А само-то желание описывать свою дорогу неистребимо, иначе лучше сидеть на печи, довольствуясь тем, что напыщенно и искусственно именуется «путешествиями духа». Словно одно противоречит другому.
Путешествие — вовсе не поиск незнаемого. Путешествие — способ самопознания.
Чтобы понять, кто ты и зачем, существуют разные способы. Большинство из них затруднительны умственно или физически: углубленное изучение философии, погружение в религию с молитвой и аскезой. Не всякому под силу. Есть метод более доступный, веселый и комфортабельный — отправлять в дорогу не дух и разум, а тело. Каждому известно, что он повсюду разный: дома — один, в деловой поездке — другой, в курортном отпуске — третий, и уж вовсе на всех троих непохожий — в чужой стране. Приезжая в различные места, смотришь не только на них, но и видишь себя самого. Переносишь себя в иные декорации и фиксируешь по-новому.
Как нас учили в школе: чем больше точек — тем точнее график. По пунктам собственных передвижений вернее выстроится график твоей жизни, и ты, может быть, больше о себе поймешь.
Сейчас мне кажется, что осознал это очень рано — может, додумываю. Но помню с волнением, как мы всей семьей громоздились в грузовик поверх мебели, и начинался путь из центра Риги к берегу нашего мелкого и холодного Рижского залива, где проходили три месяца — самые увлекательные в году, потому что исполненные захватывающей новизны.

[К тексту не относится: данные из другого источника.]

(** * Numeric core of the Euler visualisation scenes

    The scenes under [src/] are animation scripts; the arithmetic they
    perform is small: a forward finite-difference slope and its angle
    ([01_ExponentialSlopes.py]), the value and the derivative of [a ** x]
    ([02_EulerNumber.py]), the tip of the rotating phasor [e^(j theta)]
    ([03_ComplexJRotation.py], [04_EulerLiveVisualization.py]) and a
    four-segment colour wheel keyed by the phase ([03_ComplexJRotation.py]).

    Number model.  A Python/NumPy float that holds a finite value is a real
    number of type [R]; the operations [+ - * /], [np.arctan], [np.tan],
    [np.cos], [np.sin], [np.exp], [np.log], [**] and [%] are the exact real
    operations, without rounding.  The results of [np.log] and [**] that are
    not finite real numbers (nan, inf) are [None].

    Where a property is sensitive to what the idealisation leaves out, its
    statement says so: the arguments are bounded to the range the scenes
    use, a tolerance takes the place of an equality, and the engine's
    constant [PI] is taken as the double that it is ([Np.pi]). *)

From Stdlib Require Import Reals Machin Lra Lia ZArith Zfloor String List.

Local Open Scope R_scope.

(** ** NumPy and Python primitives on finite floats *)

Module Np.

(** [np.log a]: the natural logarithm; [np.log 0] is [-inf] and the
    logarithm of a negative number is nan. *)
Definition log (a : R) : option R :=
  if Rlt_dec 0 a then Some (ln a) else None.

(** [a ** x] and [np.power a x] on floats, the C [pow]:
    a positive base gives [exp (x * ln a)]; base zero gives 0, 1 or inf
    by the sign of the exponent; a negative base gives a number only at
    an integral exponent, and nan elsewhere. *)
Definition power (a x : R) : option R :=
  if Rlt_dec 0 a then Some (Rpower a x)
  else if Req_dec_T a 0 then
    (if Rlt_dec 0 x then Some 0
     else if Req_dec_T x 0 then Some 1
     else None)
  else
    (if Req_dec_T (IZR (Zfloor x)) x then Some (powerRZ a (Zfloor x))
     else None).

(** [a % b] on floats, for a divisor [b <> 0]: the remainder has the sign
    of the divisor, [a - floor (a / b) * b]. *)
Definition mod_ (a b : R) : R := a - IZR (Zfloor (a / b)) * b.

(** Python complex numbers: a real and an imaginary part. *)
Definition complex : Type := (R * R)%type.

Definition of_real (x : R) : complex := (x, 0).

(** The literal [1j]. *)
Definition j : complex := (0, 1).

Definition cmul (z w : complex) : complex :=
  (fst z * fst w - snd z * snd w, fst z * snd w + snd z * fst w).

(** [np.exp] at a complex argument. *)
Definition cexp (z : complex) : complex :=
  (exp (fst z) * cos (snd z), exp (fst z) * sin (snd z)).

(** [np.pi], which the engine exports as [PI]: the double nearest to the
    number pi, [884279719003555 / 2 ^ 48]. *)
Definition pi : R := 884279719003555 / 281474976710656.

End Np.

(** ** 01_ExponentialSlopes.py *)

Module ExponentialSlopes.

(** [get_slope_angle(self, fun, x)].  [fun] is a callable that returns a
    finite float at the two points it is sampled at. *)
Definition get_slope_angle (fun_ : R -> R) (x : R) : R :=
  let df := fun x => (fun_ (x + 1e-6) - fun_ x) / 1e-6 in
  let slope := df x in
  let angle := atan slope in
  angle.

(** [get_slope_line1(self, ax, fun, x)]: the two end points of the dashed
    vertical side of the slope triangle, in axis coordinates (the pair
    handed to [ax.c2p]). *)
Definition get_slope_line1 (fun_ : R -> R) (x : R) : (R * R) * (R * R) :=
  let x_a := x + 1 in
  let y_a := tan (get_slope_angle fun_ x) + fun_ x in
  let p1 := (x_a, fun_ x) in
  let p2 := (x_a, y_a) in
  (p1, p2).

(** The default of [get_tangent_line]'s [length] parameter. *)
Definition default_length : R := 40.

(** The default of [create_function_elements]'s [x_range] parameter, which
    is also the range the first function is plotted over. *)
Definition default_x_range : R * R := (- 2.5, 3.5).

(** [get_tangent_line(self, ax, fun, x, length)]: start and end point of
    the tangent segment, in axis coordinates (the pairs handed to
    [ax.c2p]). *)
Definition get_tangent_line (fun_ : R -> R) (x : R) (length : R)
  : (R * R) * (R * R) :=
  let half_length := length / 2 in
  let angle := get_slope_angle fun_ x in
  let dx := half_length * cos angle in
  let dy := half_length * sin angle in
  let start := (x - dx, fun_ x - dy) in
  let end_ := (x + dx, fun_ x + dy) in
  (start, end_).

(** [get_slope_line2(self, ax, fun, x)]: start and end point of the dashed
    horizontal side of the slope triangle, in axis coordinates; the line is
    built as [DashedLine(p2, p1)]. *)
Definition get_slope_line2 (fun_ : R -> R) (x : R) : (R * R) * (R * R) :=
  let x_a := x + 1 in
  let p1 := (x_a, fun_ x) in
  let p2 := (x, fun_ x) in
  (p2, p1).

Section Axes.

(** The engine's axes: scene points, the map [ax.c2p] from axis
    coordinates to scene points and its inverse direction [ax.p2c]. *)
Variable point : Type.
Variable c2p : R * R -> point.
Variable p2c : point -> R * R.

(** A line of the scene, as [(line.get_start(), line.get_end())], built
    from its two end points in axis coordinates. *)
Definition line_of (ends : (R * R) * (R * R)) : point * point :=
  (c2p (fst ends), c2p (snd ends)).

(** The number shown by [print_label1(self, ax, line)]. *)
Definition print_label1 (line : point * point) : R :=
  Rabs (snd (p2c (snd line)) - snd (p2c (fst line))).

(** The number shown by [print_label2(self, ax, line)]. *)
Definition print_label2 (line : point * point) : R :=
  Rabs (fst (p2c (snd line)) - fst (p2c (fst line))).

(** [label1] and [label2] of [create_function_elements] while the moving
    dot is at abscissa [x]: the labels of the redrawn [slope_line1] and
    [slope_line2]. *)
Definition label1 (fun_ : R -> R) (x : R) : R :=
  print_label1 (line_of (get_slope_line1 fun_ x)).

Definition label2 (fun_ : R -> R) (x : R) : R :=
  print_label2 (line_of (get_slope_line2 fun_ x)).

End Axes.

End ExponentialSlopes.

(** ** 02_EulerNumber.py *)

Module EulerNumber.

(** The two [ValueTracker]s that the closures [get_val] and [get_slope]
    read: the state of the scene as far as they are concerned. *)
Record trackers : Type := Trackers { a_tracker : R; x_tracker : R }.

(** [get_val()]: [a_tracker.get_value() ** x_tracker.get_value()]. *)
Definition get_val (s : trackers) : option R :=
  Np.power (a_tracker s) (x_tracker s).

(** [get_slope()]:
    [np.log(a_tracker.get_value()) * (a_tracker.get_value() ** x_tracker.get_value())]. *)
Definition get_slope (s : trackers) : option R :=
  match Np.log (a_tracker s), Np.power (a_tracker s) (x_tracker s) with
  | Some l, Some p => Some (l * p)
  | _, _ => None
  end.

(** The pair of both read-outs with the trackers at [base] and [x]. *)
Definition expValueAndDerivative (base x : R) : option (R * R) :=
  let s := Trackers base x in
  match get_val s, get_slope s with
  | Some v, Some d => Some (v, d)
  | _, _ => None
  end.

(** The text of the status indicator in [identity_label]. *)
Definition identity_status (s : trackers) : string :=
  if Rlt_dec (Rabs (a_tracker s - exp 1)) 0.01
  then "IDENTICAL"%string else "PROPORTIONAL"%string.

(** Position of the moving [dot], in axis coordinates. *)
Definition dot_position (s : trackers) : option (R * R) :=
  match get_val s with
  | Some v => Some (x_tracker s, v)
  | None => None
  end.

(** Start and end point of the [tangent] line, in axis coordinates. *)
Definition tangent (s : trackers) : option ((R * R) * (R * R)) :=
  match get_val s, get_slope s with
  | Some v, Some d =>
      Some ((x_tracker s - 0.8, v - d * 0.8),
            (x_tracker s + 0.8, v + d * 0.8))
  | _, _ => None
  end.

(** The [x_range] over which [graph] and [deriv_graph] are plotted and the
    [y_range] of [axes]. *)
Definition plot_x_range : R * R := (- 3, 2.3).
Definition axes_y_range : R * R := (0, 15).

End EulerNumber.

(** ** Colours of the rendering engine *)

Module Color.

(** An RGB colour, one real number per channel. *)
Record color : Type := RGB { red : R; green : R; blue : R }.

(** Modelled from the spec: the engine's [interpolate_color(c1, c2, alpha)]
    is not part of the sources; the specification describes it as linear
    in each RGB channel, with fraction 0 giving the first colour and
    fraction 1 the second. *)
Definition interpolate_color (c1 c2 : color) (alpha : R) : color :=
  RGB ((1 - alpha) * red c1 + alpha * red c2)
      ((1 - alpha) * green c1 + alpha * green c2)
      ((1 - alpha) * blue c1 + alpha * blue c2).

(** The three channel read-outs, as a finite enumeration. *)
Inductive channel : Type := Red | Green | Blue.

Definition get (ch : channel) (c : color) : R :=
  match ch with
  | Red => red c
  | Green => green c
  | Blue => blue c
  end.

End Color.

(** ** 03_ComplexJRotation.py *)

Module ComplexJRotation.
Import Color.


(** End point of the [phasor] arrow at tracker value [angle]: the complex
    number handed to [plane.n2p], [np.exp(1j * angle)]. *)
Definition phasor_end (angle : R) : Np.complex :=
  Np.cexp (Np.cmul Np.j (Np.of_real angle)).

Section Palette.

(** The four colour constants of the engine that the wheel runs
    through; their values are the engine's and stay abstract. *)
Variables BLUE GREEN RED PURPLE : color.

(** [get_current_color(self, angle)]. *)
Definition get_current_color (angle : R) : color :=
  let normalized_angle := Np.mod_ angle (2 * PI) in
  if Rle_dec normalized_angle (PI / 2) then
    interpolate_color BLUE GREEN (normalized_angle / (PI / 2))
  else if Rle_dec normalized_angle PI then
    interpolate_color GREEN RED ((normalized_angle - PI / 2) / (PI / 2))
  else if Rle_dec normalized_angle (3 * PI / 2) then
    interpolate_color RED PURPLE ((normalized_angle - PI) / (PI / 2))
  else
    interpolate_color PURPLE BLUE
      ((normalized_angle - 3 * PI / 2) / (PI / 2)).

Дорога занимала не больше часа, но была именно путешествием. Сильно подозреваю, что тогда и возникла не утихающая по сей день страсть к перемещениям в пространстве. Ведь всё оказывалось новым: не говоря о растительности и архитектуре, даже люди представали другими. В городе вокруг меня все были русские, а дачи снимались у латышей, их дети давали первые уроки двуязычия. С ними мы играли не только в футбол и пинг-понг, но и в сугубо дачный «новус» — игру, известную, кажется, только в Латвии и Эстонии (квадратный стол, по которому киями на манер бильярдных загоняли в лузы деревянные шайбы). Всё было не так. И важнейшее обстоятельство: новым, иным, малознакомым самому себе оказывался ты сам. На себя можно было — и приходилось — поглядеть со стороны.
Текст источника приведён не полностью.